President Joe Biden on Thursday said the United States has licensed a key technology used in current Covid-19 vaccines to the World Health Organization, which would allow manufacturers around the world to work with the global health agency to develop their own vaccines against the virus.

The National Institutes of Health has licensed her stabilized spike protein technology to WHO and the United Nations drug patent pool, Biden said.

The spike protein is the component in vaccines that induces an immune response, prompting the body to fight the virus. NIH technology keeps proteins in a configuration that allows them to produce a more powerful immune response. WHO and the Medicines Patent Pool can now sub-license the technology to generic manufacturers around the world.

“We are making US government-owned health technologies available, including the stabilized spike protein used in many Covid-19 vaccines,” Biden said.

The decision to share the vaccine technology comes ahead of a virtual global summit on Covid-19 that the United States will host on Thursday.
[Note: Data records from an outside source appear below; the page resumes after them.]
(* ===== verification/PodTypes.v ===== *)
(** * Pod storage: identifiers, manifests and errors

    [guestd/runtime/pod/id.rs], [manifest.rs] and the configuration of an image in
    [store.rs].  Identifiers name files of the store; their constructors admit single
    safe path components only. *)

From S2P Require Import Prelude Lists Text.

(** ** Identifiers *)
Definition MAX_POD_ID_LEN : Z := 64.
Definition MAX_DIGEST_ALGORITHM_LEN : Z := 32.
Definition MIN_DIGEST_ENCODED_LEN : Z := 16.
Definition MAX_DIGEST_ENCODED_LEN : Z := 128.
Inductive IdentifierError := InvalidPodId (reason : string) | InvalidImageId (reason : string).
Definition id_byte (b : Z) : bool := is_ascii_alphanumeric b || (b =? 95) || (b =? 45).
Definition pod_id (value : bytes) : outcome IdentifierError bytes :=
  if bool_decide (value = []) || (MAX_POD_ID_LEN <? len value)
  then Err (InvalidPodId "length must be between 1 and 64 bytes")
  else
    match value with
    | first :: rest =>
        if negb (is_ascii_alphanumeric first) then Err (InvalidPodId "the first byte must be an ASCII letter or digit")
        else if negb (forallb id_byte rest) then Err (InvalidPodId "only ASCII letters, digits, `_`, and `-` are allowed")
        else Ok value
    | [] => Err (InvalidPodId "the first byte must be an ASCII letter or digit")
    end.
(** [+ . _ -] *)
Definition algorithm_separator (b : Z) : bool := (b =? 43) || (b =? 46) || (b =? 95) || (b =? 45).
(** The loop over the algorithm: the separator seen last, or [None] for an error. *)
Fixpoint algorithm_scan (index : nat) (previous_separator : bool) (algorithm : bytes) : option bool :=
  match algorithm with
  | [] => Some previous_separator
  | b :: rest =>
      let separator := algorithm_separator b in
      if negb (is_ascii_lowercase b || is_ascii_digit b || separator)
         || (separator && Nat.eqb index 0) || (separator && previous_separator)
      then None else algorithm_scan (S index) separator rest
  end.
Definition image_id (value : bytes) : outcome IdentifierError bytes :=
  match split_once 58 value with
  | None => Err (InvalidImageId "expected `algorithm:encoded`")
  | Some (algorithm, encoded) =>
      if bool_decide (algorithm = []) || (MAX_DIGEST_ALGORITHM_LEN <? len algorithm)
      then Err (InvalidImageId "algorithm length must be between 1 and 32 bytes")
      else
        match algorithm_scan 0 false algorithm with
        | None => Err (InvalidImageId "algorithm contains an invalid or repeated separator")
        | Some true => Err (InvalidImageId "algorithm must not end with a separator")
        | Some false =>
            if negb ((MIN_DIGEST_ENCODED_LEN <=? len encoded) && (len encoded <=? MAX_DIGEST_ENCODED_LEN))
            then Err (InvalidImageId "encoded digest length must be between 16 and 128 bytes")
            else if negb (forallb (fun b => id_byte b || (b =? 61)) encoded)
            then Err (InvalidImageId "encoded digest contains a path-unsafe byte")
            else Ok value
        end
  end.

(** ** Image configuration *)
Definition ID_MAP_SIZE : Z := 65536.
Definition MAX_IMAGE_ENVIRONMENT_ENTRIES : Z := 4096.
Definition MAX_IMAGE_ADDITIONAL_GIDS : Z := 64.
Definition MAX_IMAGE_USER_NAME_BYTES : Z := 128.
Definition MAX_IMAGE_WORKING_DIRECTORY_BYTES : Z := 4096.
Definition MAX_IMAGE_CONFIG_BYTES : Z := 60 * 1024.
Record ImageUser := { user_name : bytes; uid : Z; gid : Z; additional_gids : list Z }.
#[export] Instance ImageUser_eq_dec : EqDecision ImageUser.
Proof. solve_decision. Defined.
Record ImageConfig := { environment : list bytes; user : ImageUser; working_directory : bytes }.
#[export] Instance ImageConfig_eq_dec : EqDecision ImageConfig.
Proof. solve_decision. Defined.
(** [char::is_control] on the UTF-8 of a string. *)
Fixpoint has_control_char (s : bytes) : bool :=
  match s with
  | b :: s' =>
      (b <? 32) || (b =? 127)
      || ((b =? 194) && match s' with c :: _ => (128 <=? c) && (c <=? 159) | [] => false end)
      || has_control_char s'
  | [] => false
  end.
(** [windows(2)] with a pair that does not ascend. *)
Fixpoint ascending (l : list Z) : bool :=
  match l with
  | a :: ((b :: _) as rest) => (a <? b) && ascending rest
  | _ => true
  end.
Definition validate_user (u : ImageUser) : outcome string unit :=
  if bool_decide (user_name u = []) || (MAX_IMAGE_USER_NAME_BYTES <? len (user_name u))
     || has_control_char (user_name u) || contains 0 (user_name u) || contains 58 (user_name u)
  then Err "image user name is empty, unsafe, or too long"
  else if (ID_MAP_SIZE <=? uid u) || (ID_MAP_SIZE <=? gid u)
  then Err "image user UID or GID is outside the pod user-namespace map"
  else if (MAX_IMAGE_ADDITIONAL_GIDS <? len (additional_gids u))
          || existsb (fun g => (ID_MAP_SIZE <=? g) || (g =? gid u)) (additional_gids u)
          || negb (ascending (additional_gids u))
  then Err "image supplementary groups are invalid or excessive"
  else Ok tt.
(** [sort_unstable] and [dedup]. *)
Fixpoint dedup (l : list Z) : list Z :=
  match l with
  | a :: rest => match dedup rest with b :: _ as r => if a =? b then r else a :: r | [] => [a] end
  | [] => []
  end.
Definition image_user (name : bytes) (u g : Z) (groups : list Z) : outcome string ImageUser :=
  let v := {| user_name := name; uid := u; gid := g;
              additional_gids := List.filter (fun x => negb (x =? g)) (dedup (sort_by Z.leb groups)) |} in
  let? _ := validate_user v in Ok v.
(** [Path::components] has a [CurDir] only for a leading dot, which an absolute path
    does not have. *)
Definition safe_working_directory (p : bytes) : bool :=
  negb (MAX_IMAGE_WORKING_DIRECTORY_BYTES <? len p) && negb (contains 0 p) && starts_with (str "/") p
  && negb (bool_decide (str ".." ∈ split 47 p)).
Fixpoint validate_entries (total : Z) (es : list bytes) : outcome string Z :=
  match es with
  | [] => Ok total
  | e :: rest =>
      let? total := ok_or (checked_add usize_max total (len e)) "environment size overflowed" in
      match split_once 61 e with
      | None => Err "environment entry does not contain '='"
      | Some (name, _) =>
          if bool_decide (name = []) || contains 0 e then Err "environment entry has an empty name or NUL byte"
          else validate_entries total rest
      end
  end.
(** [serialized_len] is the length of the JSON of the configuration. *)
Definition validate_config (serialized_len : ImageConfig -> Z) (c : ImageConfig) : outcome string unit :=
  let? _ := validate_user (user c) in
  if negb (safe_working_directory (working_directory c))
  then Err "image working directory must be a bounded, normalized absolute path"
  else if MAX_IMAGE_ENVIRONMENT_ENTRIES <? len (environment c) then Err "environment has too many entries"
  else
    let? total := validate_entries 0 (environment c) in
    if MAX_IMAGE_CONFIG_BYTES <? total then Err "environment exceeds its limit"
    else if MAX_IMAGE_CONFIG_BYTES <? serialized_len c then Err "serialized environment exceeds its limit"
    else Ok tt.

(** ** Manifests *)
Definition STORE_FORMAT_VERSION : Z := 5.
Record StoreManifest := { store_format_version : Z }.
Record ImageManifest := { im_format_version : Z; im_id : bytes; im_config : ImageConfig; im_created_at_unix_ms : Z }.
#[export] Instance ImageManifest_eq_dec : EqDecision ImageManifest.
Proof. solve_decision. Defined.
Record PodManifest := { pm_format_version : Z; pm_id : bytes; pm_image : bytes; pm_created_at_unix_ms : Z }.
Inductive TransactionOperation :=
| StageImage
| PublishImage (image : bytes)
| CreatePod (pod image : bytes)
| DeletePod (pod : bytes)
| DeleteImage (image : bytes).
#[export] Instance TransactionOperation_eq_dec : EqDecision TransactionOperation.
Proof. solve_decision. Defined.
Record TransactionManifest := { tm_format_version : Z; transaction_id : bytes; operation : TransactionOperation }.
Record SetupSeedManifest := { sm_image : bytes; sm_context : bytes; sm_generation : bytes }.
Record SelectedImageManifest := { selected_image_id : bytes }.
Inductive Manifest :=
| MStore (m : StoreManifest) | MImage (m : ImageManifest) | MPod (m : PodManifest)
| MTransaction (m : TransactionManifest) | MSeed (m : SetupSeedManifest) | MSelected (m : SelectedImageManifest).
Definition references_image (o : TransactionOperation) (i : bytes) : bool :=
  match o with
  | PublishImage x | CreatePod _ x | DeleteImage x => bool_decide (x = i)
  | StageImage | DeletePod _ => false
  end.
Definition references_pod (o : TransactionOperation) (p : bytes) : bool :=
  match o with
  | CreatePod x _ | DeletePod x => bool_decide (x = p)
  | StageImage | PublishImage _ | DeleteImage _ => false
  end.
Definition is_hexdigit (b : Z) : bool :=
  is_ascii_digit b || ((65 <=? b) && (b <=? 70)) || ((97 <=? b) && (b <=? 102)).
Definition valid_transaction_id (v : bytes) : bool :=
  negb (bool_decide (v = [])) && (len v <=? 96) && forallb (fun b => is_hexdigit b || (b =? 45)) v.

(** ** Paths and errors *)
(** The four subvolumes of a pod. *)
Inductive Part := Root | Workspace | Docker | Temporary.
#[export] Instance Part_eq_dec : EqDecision Part.
Proof. solve_decision. Defined.
Inductive Path :=
| RootPath (name : string)
| image_directory (image : bytes) | image_file (image : bytes) (name : string)
| staging_path (t : bytes) | publishing_path (t : bytes) | publishing_file (t : bytes) (name : string)
| transaction_path (t : bytes)
| pod_manifest_path (pod : bytes) | pod_path (part : Part) (pod : bytes)
| trash_path (t : bytes) | trash_file (t : bytes) (name : string)
| seed_path (generation : bytes) | seed_file (generation : bytes) (name : string)
| cache_path (name : bytes) | golden_staging_path (name : bytes) | outside_path (path : bytes).
#[export] Instance Path_eq_dec : EqDecision Path.
Proof. solve_decision. Defined.
(** [CommandFailed] stands for [CommandStart] too. *)
Inductive StoreError :=
| NonEmptyUninitializedStore
| UnsafePath (p : Path)
| Io (action : string) (p : Path)
| ManifestTooLarge (p : Path)
| UnsupportedFormat (p : Path) (actual : Z)
| CorruptManifest (p : Path) (message : string)
| CommandFailed (action : string)
| ImageExists (image : bytes)
| ImageNotFound (image : bytes)
| PodExists (pod : bytes)
| PodNotFound (pod : bytes)
| ImageInUse (image pod : bytes)
| ImageSelected (image : bytes)
| InvalidStaging
| StorageUnhealthy
| OperationTimedOut (action : string)
| InvalidImageConfig (message : string)
| InvalidCacheName (message : IdentifierError)
| RollbackFailed (action : string) (cause rollback : StoreError).
Definition check_format (p : Path) (actual : Z) : outcome StoreError unit :=
  if actual =? STORE_FORMAT_VERSION then Ok tt else Err (UnsupportedFormat p actual).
While spike protein technology is crucial, vaccines also include other components, some of which are owned by companies.

WHO, in a statement Thursday, said the license would make crucial technology accessible to people in low- and middle-income countries and help end the pandemic.

The technology behind Covid vaccines was a major sticking point during the pandemic. WHO has repeatedly called on vaccine manufacturers to share their know-how, but Pfizer Other Modern they refused to license the technology behind their shots to the Medicines Patent Pool, one of the United Nations public health agencies like WHO. Moderna, however, does not enforce its patents in 92 poorer nations. Although Pfizer is not sharing the technology, it is providing the US government with 1 billion doses to donate to poorer nations.

WHO has bypassed vaccine manufacturers, setting up a manufacturing center in South Africa to produce vaccines based on the messenger RNA technology that Pfizer and Moderna use in their injections. South African scientists are producing generic copies of Moderna’s vaccine based on publicly available information as the biotech company is not enforcing its patents.

WHO director general, Tedros Adhanom Ghebreyesus, called on Moderna shareholders at the biotech company’s annual meeting to vote in favor of a resolution calling for a third-party investigation into the feasibility of the technology transfer.

“If Moderna worked with us, we could submit the hub vaccine for approval at least a year earlier, which would save lives, reduce the risk of variants and reduce the economic toll of the pandemic,” Tedros said.

The United States is also contributing an additional $ 200 million to the World Bank’s Pandemic Preparedness Fund for a total of $ 450 million and an additional $ 20 million through the United States Agency for International Development to support the ” implementation of Covid tests and antiviral treatments in eight countries. The White House said it is also expanding its vaccine donations through Pfizer to include booster doses and injections for children.

The donations are a far cry from the $ 5 billion the White House has requested from Congress to support vaccinations around the world. Congress has failed to meet Biden’s broader call for $ 22.5 billion in Covid funding due to opposition from Republicans who oppose spending so much.

Senators reached a $ 10 billion Covid funding agreement in April that did not include money for the global vaccination campaign. Republicans prevented the Senate from passing the $ 10 billion in a dispute over the Centers for Disease Control and Prevention’s decision to end a controversial policy that returned asylum seekers to the nation’s border in Mexico as a public health measure. known as Title 42.